- [Work task]:
Show each line in the listing below that contains the word "buildCollisionMesh".

- [Supplied records]:

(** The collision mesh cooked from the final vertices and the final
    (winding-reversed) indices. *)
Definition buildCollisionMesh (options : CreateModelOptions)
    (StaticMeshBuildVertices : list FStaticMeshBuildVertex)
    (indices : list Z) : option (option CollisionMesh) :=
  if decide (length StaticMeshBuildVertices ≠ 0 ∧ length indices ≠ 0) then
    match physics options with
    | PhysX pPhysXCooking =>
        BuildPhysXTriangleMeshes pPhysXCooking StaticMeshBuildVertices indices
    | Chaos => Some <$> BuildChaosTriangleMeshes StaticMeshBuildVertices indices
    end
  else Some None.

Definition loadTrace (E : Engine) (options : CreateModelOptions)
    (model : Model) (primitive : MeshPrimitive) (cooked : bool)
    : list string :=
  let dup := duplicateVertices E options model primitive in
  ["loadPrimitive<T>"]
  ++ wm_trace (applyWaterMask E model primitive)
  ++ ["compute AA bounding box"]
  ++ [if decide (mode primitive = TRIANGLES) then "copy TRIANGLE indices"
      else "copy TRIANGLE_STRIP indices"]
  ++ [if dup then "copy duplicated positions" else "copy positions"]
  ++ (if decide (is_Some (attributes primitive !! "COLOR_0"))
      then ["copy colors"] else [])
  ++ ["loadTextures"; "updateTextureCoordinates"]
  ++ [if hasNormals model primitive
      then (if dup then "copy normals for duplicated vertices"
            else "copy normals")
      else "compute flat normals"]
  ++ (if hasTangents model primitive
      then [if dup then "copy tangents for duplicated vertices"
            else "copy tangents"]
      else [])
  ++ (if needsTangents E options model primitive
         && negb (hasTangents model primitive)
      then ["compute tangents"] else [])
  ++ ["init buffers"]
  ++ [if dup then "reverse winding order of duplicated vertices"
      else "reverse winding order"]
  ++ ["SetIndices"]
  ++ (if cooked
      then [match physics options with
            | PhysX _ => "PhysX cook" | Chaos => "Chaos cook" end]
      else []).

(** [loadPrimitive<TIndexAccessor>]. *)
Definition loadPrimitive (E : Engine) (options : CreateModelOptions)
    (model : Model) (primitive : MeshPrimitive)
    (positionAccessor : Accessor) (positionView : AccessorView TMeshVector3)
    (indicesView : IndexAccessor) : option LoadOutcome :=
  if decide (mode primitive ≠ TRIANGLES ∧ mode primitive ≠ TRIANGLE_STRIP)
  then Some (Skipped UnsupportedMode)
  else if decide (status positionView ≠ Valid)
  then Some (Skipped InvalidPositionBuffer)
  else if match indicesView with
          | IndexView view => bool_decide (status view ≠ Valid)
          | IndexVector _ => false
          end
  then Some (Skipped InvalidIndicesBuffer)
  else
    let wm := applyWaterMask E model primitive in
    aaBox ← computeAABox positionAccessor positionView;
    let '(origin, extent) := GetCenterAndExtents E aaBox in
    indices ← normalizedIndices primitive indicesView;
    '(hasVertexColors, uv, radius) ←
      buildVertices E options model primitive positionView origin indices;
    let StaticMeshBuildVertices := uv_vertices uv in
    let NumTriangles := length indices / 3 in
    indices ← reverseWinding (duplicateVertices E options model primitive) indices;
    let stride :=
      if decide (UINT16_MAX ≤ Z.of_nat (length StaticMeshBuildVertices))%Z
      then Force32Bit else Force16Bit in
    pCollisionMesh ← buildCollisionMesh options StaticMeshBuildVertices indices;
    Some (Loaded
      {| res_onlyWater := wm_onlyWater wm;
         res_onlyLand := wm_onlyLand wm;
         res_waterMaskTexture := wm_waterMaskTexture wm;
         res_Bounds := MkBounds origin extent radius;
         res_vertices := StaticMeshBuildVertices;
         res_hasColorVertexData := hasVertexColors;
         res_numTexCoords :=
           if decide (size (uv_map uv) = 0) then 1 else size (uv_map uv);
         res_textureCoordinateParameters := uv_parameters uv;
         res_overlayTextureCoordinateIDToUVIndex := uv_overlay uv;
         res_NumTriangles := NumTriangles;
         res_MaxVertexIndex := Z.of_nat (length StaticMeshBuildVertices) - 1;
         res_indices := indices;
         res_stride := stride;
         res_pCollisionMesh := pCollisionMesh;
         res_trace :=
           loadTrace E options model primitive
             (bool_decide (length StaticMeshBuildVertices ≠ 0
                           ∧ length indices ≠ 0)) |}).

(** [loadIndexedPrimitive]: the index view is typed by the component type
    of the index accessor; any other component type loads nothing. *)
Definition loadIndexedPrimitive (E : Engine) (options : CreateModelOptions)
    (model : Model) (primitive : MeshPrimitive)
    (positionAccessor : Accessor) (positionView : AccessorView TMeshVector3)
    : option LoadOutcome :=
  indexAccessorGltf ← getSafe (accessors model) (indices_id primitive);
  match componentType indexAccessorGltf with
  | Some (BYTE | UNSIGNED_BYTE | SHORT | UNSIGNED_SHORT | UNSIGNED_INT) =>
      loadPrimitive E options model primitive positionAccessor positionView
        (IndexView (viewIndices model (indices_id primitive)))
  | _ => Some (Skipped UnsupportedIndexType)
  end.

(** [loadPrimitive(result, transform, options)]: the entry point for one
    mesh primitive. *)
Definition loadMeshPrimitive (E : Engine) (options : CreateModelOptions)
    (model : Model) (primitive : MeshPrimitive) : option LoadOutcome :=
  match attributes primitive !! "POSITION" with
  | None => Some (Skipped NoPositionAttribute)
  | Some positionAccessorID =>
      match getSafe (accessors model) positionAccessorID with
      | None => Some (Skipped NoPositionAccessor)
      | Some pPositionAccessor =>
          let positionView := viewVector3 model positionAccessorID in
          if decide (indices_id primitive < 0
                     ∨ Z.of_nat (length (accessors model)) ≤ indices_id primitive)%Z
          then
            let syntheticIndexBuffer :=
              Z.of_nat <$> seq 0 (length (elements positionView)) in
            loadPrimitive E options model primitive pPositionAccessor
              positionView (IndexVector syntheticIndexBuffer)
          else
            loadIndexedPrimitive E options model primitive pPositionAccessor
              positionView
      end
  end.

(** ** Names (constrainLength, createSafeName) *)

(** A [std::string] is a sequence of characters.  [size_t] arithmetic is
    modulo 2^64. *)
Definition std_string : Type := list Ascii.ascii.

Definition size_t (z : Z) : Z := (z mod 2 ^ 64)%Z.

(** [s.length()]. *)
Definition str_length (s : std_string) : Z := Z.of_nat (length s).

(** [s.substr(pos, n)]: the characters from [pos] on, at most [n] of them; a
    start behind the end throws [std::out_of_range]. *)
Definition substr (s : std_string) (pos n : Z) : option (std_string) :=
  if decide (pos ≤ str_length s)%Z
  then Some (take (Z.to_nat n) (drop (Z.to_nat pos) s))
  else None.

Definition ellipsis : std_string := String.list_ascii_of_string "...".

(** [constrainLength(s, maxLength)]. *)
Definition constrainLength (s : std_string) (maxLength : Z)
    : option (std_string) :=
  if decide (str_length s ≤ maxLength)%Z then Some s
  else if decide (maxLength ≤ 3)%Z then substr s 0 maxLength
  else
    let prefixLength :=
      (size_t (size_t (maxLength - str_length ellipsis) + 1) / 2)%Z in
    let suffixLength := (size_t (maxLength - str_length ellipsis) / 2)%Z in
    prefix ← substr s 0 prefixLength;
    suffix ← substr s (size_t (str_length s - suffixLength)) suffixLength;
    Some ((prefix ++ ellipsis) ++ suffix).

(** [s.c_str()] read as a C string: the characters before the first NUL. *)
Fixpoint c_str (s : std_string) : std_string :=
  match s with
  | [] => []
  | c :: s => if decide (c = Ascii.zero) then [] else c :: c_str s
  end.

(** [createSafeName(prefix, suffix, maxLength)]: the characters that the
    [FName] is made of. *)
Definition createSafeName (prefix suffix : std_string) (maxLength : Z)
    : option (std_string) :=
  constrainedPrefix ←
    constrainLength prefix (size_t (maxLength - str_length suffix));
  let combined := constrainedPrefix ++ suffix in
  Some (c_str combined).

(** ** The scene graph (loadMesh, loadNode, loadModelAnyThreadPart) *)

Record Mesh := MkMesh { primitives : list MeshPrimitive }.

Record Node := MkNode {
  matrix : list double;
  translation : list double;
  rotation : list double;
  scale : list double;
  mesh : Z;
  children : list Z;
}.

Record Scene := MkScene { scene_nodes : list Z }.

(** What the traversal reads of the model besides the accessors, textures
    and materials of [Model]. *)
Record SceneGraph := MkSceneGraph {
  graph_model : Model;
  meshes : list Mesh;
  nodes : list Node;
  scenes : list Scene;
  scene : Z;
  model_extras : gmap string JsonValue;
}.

- [Solution to the exercise]:
Definition buildCollisionMesh (options : CreateModelOptions)
    pCollisionMesh ← buildCollisionMesh options StaticMeshBuildVertices indices;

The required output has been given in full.